** Opening PROVIDED DATA block **

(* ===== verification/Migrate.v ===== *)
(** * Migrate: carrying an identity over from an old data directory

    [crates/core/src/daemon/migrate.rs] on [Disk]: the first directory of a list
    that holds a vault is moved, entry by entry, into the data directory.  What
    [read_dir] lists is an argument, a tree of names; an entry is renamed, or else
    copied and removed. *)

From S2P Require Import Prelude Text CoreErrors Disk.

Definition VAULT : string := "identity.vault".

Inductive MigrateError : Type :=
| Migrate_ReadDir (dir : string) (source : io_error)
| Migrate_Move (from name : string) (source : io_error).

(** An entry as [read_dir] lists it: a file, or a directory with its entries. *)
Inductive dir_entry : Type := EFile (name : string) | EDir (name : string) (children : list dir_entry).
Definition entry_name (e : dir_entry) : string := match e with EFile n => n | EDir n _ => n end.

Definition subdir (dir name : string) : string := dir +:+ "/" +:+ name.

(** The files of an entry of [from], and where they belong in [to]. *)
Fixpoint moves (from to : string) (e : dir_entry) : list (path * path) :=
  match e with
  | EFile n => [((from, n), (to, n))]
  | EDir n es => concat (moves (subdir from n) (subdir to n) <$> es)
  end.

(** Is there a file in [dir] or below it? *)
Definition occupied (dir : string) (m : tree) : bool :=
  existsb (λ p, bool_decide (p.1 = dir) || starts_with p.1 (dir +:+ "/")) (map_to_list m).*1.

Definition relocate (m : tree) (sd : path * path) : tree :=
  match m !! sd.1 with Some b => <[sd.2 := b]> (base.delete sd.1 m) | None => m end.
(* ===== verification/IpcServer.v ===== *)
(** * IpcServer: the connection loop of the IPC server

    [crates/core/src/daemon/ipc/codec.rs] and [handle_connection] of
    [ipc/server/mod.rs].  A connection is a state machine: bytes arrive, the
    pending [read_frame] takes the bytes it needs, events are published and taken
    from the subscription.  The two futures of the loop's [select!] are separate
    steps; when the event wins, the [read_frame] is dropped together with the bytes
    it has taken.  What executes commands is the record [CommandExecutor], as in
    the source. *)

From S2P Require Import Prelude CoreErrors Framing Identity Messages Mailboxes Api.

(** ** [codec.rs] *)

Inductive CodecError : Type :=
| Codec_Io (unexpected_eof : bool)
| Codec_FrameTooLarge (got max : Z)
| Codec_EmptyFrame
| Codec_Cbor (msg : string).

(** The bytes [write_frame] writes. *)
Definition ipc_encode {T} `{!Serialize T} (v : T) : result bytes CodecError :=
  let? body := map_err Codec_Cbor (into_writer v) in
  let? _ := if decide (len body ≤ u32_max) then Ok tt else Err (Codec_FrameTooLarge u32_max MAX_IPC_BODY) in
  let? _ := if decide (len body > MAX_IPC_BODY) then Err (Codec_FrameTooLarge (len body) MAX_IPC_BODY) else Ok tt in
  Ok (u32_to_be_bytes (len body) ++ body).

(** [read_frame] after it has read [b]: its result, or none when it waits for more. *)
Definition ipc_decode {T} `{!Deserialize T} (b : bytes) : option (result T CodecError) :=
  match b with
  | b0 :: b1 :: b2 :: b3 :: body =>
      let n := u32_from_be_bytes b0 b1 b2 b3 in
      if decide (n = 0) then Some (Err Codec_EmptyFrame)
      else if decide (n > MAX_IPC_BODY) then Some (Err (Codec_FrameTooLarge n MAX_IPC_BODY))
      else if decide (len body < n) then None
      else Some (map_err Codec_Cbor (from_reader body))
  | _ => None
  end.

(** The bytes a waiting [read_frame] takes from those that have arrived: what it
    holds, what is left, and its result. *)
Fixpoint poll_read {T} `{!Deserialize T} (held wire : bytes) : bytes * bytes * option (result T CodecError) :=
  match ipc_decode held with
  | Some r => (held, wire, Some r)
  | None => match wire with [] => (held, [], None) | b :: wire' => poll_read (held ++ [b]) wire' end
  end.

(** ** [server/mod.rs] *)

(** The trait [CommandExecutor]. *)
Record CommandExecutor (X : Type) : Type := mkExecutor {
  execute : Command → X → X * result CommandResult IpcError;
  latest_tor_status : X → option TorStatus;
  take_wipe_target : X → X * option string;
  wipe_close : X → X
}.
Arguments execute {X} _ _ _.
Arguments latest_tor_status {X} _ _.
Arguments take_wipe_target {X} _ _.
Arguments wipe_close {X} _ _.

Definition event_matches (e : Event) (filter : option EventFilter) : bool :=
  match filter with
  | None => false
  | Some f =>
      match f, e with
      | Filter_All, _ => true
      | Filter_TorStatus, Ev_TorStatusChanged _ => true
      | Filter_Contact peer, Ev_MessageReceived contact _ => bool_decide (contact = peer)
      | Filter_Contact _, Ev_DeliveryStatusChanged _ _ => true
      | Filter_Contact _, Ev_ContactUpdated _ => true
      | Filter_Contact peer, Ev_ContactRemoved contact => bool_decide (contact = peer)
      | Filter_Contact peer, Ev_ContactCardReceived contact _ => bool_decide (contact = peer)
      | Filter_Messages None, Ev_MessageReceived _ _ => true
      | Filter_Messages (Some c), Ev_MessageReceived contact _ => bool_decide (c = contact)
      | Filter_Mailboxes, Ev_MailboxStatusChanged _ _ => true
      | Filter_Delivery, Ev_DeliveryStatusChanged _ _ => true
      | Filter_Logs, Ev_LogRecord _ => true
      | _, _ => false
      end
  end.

** Closing PROVIDED DATA block **

WHAT YOU SHOULD DO:
The range runs from the line with "Filter_All, _ => true" up to and including the line with "Ev_ContactUpdated _ => true" in the listing above; please write out exactly those lines and nothing more.

EXERCISE RESULT:
      | Filter_All, _ => true
      | Filter_TorStatus, Ev_TorStatusChanged _ => true
      | Filter_Contact peer, Ev_MessageReceived contact _ => bool_decide (contact = peer)
      | Filter_Contact _, Ev_DeliveryStatusChanged _ _ => true
      | Filter_Contact _, Ev_ContactUpdated _ => true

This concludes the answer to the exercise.